Activity may ward off preeclampsia for lean women
By Anne Harding
NEW YORK (Reuters Health) - Being physically active during pregnancy may help prevent a serious complication called preeclampsia, but the effect is small, and only seems to apply to women who are not obese, new research from Norway shows.
"The main risk factor for preeclampsia is actually a high body mass index, so reducing weight before starting to think about pregnancy is in general a very good idea," lead investigator Dr. Per Magnus of the Norwegian Institute of Public Health in Oslo, told Reuters Health. Trimming down also reduces a woman's risk of developing diabetes in pregnancy and of having a very high birthweight baby, "which is in itself a kind of complication," he added.

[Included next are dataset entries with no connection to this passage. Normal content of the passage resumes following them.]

(* ===== verification/DirScanWin.v ===== *)
(** * FFOS/dirscan.h: reading a directory on Windows

    The names come from FindFirstFileW() and FindNextFileW() and are converted to UTF-8; the buffer, the
    order and the iteration are those of [DirScan.v], for names whose case is ignored. *)
From stdpp Require Import sorting.
From S2P Require Import Prelude Prog Vec Unix Win StringW DirScan.

Definition SLASH := 47.
Definition BACKSLASH := 92.
Definition STAR := 42.
(** The capacity of the buffer for one name: 256 units of at most 4 bytes. *)
Definition namebuf_cap := 256 * 4.

Section dirscan_win.
Context `{DirLib, !VecLib winE, FfUni}.

(** "/dir" -> "/dir\*", or with the wildcard; the block that was allocated must hold it and its NUL. *)
Definition scan_pattern (path wildcard : list Z) (flags : Z) : prog winE (option wbuf) :=
  let usewc := has flags FFDIRSCAN_USEWILDCARD in
  let wclen := Z.of_nat (length wildcard) in
  let n := if usewc then 2 + wclen else 3 in
  let cap := (_ffs_utow 0 path).1 + n in
  let* w := ffs_alloc_utow_addcap path n in
  match w with
  | None => Ret None
  | Some (w, n) =>
      let u := take (Z.to_nat n) (w_str w) in
      match last u with
      | None => Halt OutOfBounds
      | Some c =>
          let u := if (c =? SLASH) || (c =? BACKSLASH) then take (length u - 1) u else u in
          let u := u ++ [BACKSLASH] in
          let u := if usewc
                   then let '(r, d) := _ffs_utow wclen wildcard in take (Z.to_nat (Z.of_nat (length u) + r)) (u ++ d)
                   else u ++ [STAR] in
          if cap <? Z.of_nat (length u) + 1 then Halt OutOfBounds else Ret (Some (WBuf u (w_ptr w)))
      end
  end.

(** The name of an entry in UTF-8, if the buffer can hold it. *)
Definition entry_name (ent : finddata) : option (list Z) :=
  let '(r, name) := ffsz_wtou namebuf_cap (cFileName ent) in if r <? 0 then None else Some name.

(** An entry is converted and taken, or passed over. *)
Definition take_entry (wildcard : list Z) (flags : Z) (ent : finddata) (st : dvec * dvec)
    : prog winE ((bool * finddata * (dvec * dvec)) + bool * (dvec * dvec)) :=
  let '(offsets, buf) := st in
  match entry_name ent with
  | None => do! SetLastError ERROR_INVALID_DATA in Ret (inr (false, st))
  | Some name =>
      if negb (dir_keep true wildcard flags name) then Ret (inl (false, ent, st)) else
      let* '(offsets, ok) := vec_grow offsets (4 * Z.of_nat (length (v_data offsets))) 4 in
      if negb ok then Ret (inr (false, (offsets, buf))) else
      let offsets := DVec (v_ptr offsets) (v_data offsets ++ [u32 (Z.of_nat (length (v_data buf)))]) in
      let* '(buf, ok) := vec_grow buf (Z.of_nat (length (v_data buf))) (Z.of_nat (length name) + 1) in
      if negb ok then Ret (inr (false, (offsets, buf))) else
      Ret (inl (false, ent, (offsets, DVec (v_ptr buf) (v_data buf ++ name ++ [0]))))
  end.

(** One turn: [first] and [ent] as the code has them, the offsets and the names. *)
Definition scan_entry_win (wildcard : list Z) (flags dir : Z) (st : bool * finddata * (dvec * dvec))
    : prog winE ((bool * finddata * (dvec * dvec)) + bool * (dvec * dvec)) :=
  let '(first, ent, st) := st in
  let* next := if first : bool
               then Ret (if dir =? INVALID_HANDLE_VALUE then inr true else inl ent)
               else let! '(ok, ent) := FindNextFileW dir in
                    if ok : bool then Ret (inl ent) else
                    let! e := GetLastError in Ret (inr (e =? ERROR_NO_MORE_FILES)) in
  match next with
  | inr ok => Ret (inr (ok, st))
  | inl ent => take_entry wildcard flags ent st
  end.

(** From the loop on: the names, sorted; both vectors as they are left. *)
Definition scan_names_win (fuel : nat) (d : ffdirscan) (flags dir : Z) (ent : finddata)
    : prog winE (Z * ffdirscan * (dvec * dvec)) :=
  let* '(buf, ok) := vec_grow vec_null 0 4096 in
  if negb ok then Ret (-1, d, (vec_null, buf)) else
  let* '(ok, (offsets, buf)) := loop fuel (scan_entry_win (d_wildcard d) flags dir) (true, ent, (vec_null, buf)) in
  if negb ok then Ret (-1, d, (offsets, buf)) else
  let offsets := DVec (v_ptr offsets) (if has flags FFDIRSCAN_NOSORT then v_data offsets
                                       else ffsort (_ffdirscan_cmpname true (v_data buf)) (v_data offsets)) in
  let index := Z.of_nat (length (v_data buf)) in
  let* '(buf, ok) := if negb (Z.of_nat (length (v_data offsets)) =? 0)
                     then vec_grow buf index (4 * Z.of_nat (length (v_data offsets))) else Ret (buf, true) in
  if negb ok
  then Ret (-1, DirScan (d_names d) (d_len d) index (d_cur d) (d_wildcard d) (d_fd d) (d_ptr d), (offsets, buf)) else
  let names := v_data buf ++ concat (map le32 (v_data offsets)) in
  Ret (0, DirScan names (Z.of_nat (length names)) index index (d_wildcard d) (d_fd d) (v_ptr buf), (offsets, vec_null)).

In preeclampsia, a woman develops high blood pressure and begins excreting protein in her urine. It occurs in up to 8 percent of pregnancies, and puts a woman at risk of stroke, seizures, premature delivery, and other complications. Past studies, in which women who developed preeclampsia were compared with women without preeclampsia, suggested that recreational physical activity could help prevent the condition.
To further investigate, Magnus and his team followed 59,573 women in the Norwegian Mother and Child Cohort Study, who gave birth to a single infant between 1999 and 2006, to see if physical activity during pregnancy influenced preeclampsia risk.
Between 14 and 22 weeks of pregnancy, the women reported how frequently they engaged in recreational physical activity, with 24 percent reporting no such activity at all.
Their findings are reported in the American Journal of Epidemiology.
The 7 percent of women who were physically active more than 25 times a month were 21 percent less likely than the inactive women to develop preeclampsia.
Using the participant's body mass index, the relationship was strongest in women who were not overweight, and no relationship was seen in women who were obese.
The study wasn't designed to look at why exercise may or may not help prevent preeclampsia. However, Magnus and his team suggest that early development of the placenta might be a key factor in the condition. Exercise may promote healthy placenta development among lean women, but it may be stressful for women who are heavier.
Magnus noted that it is still possible that lean women who exercise may have some other characteristic that prevents them from developing preeclampsia.
"Reducing weight is the best preventive measure, much better than being physically active, but then of course physically active is one way of losing weight," Magnus said.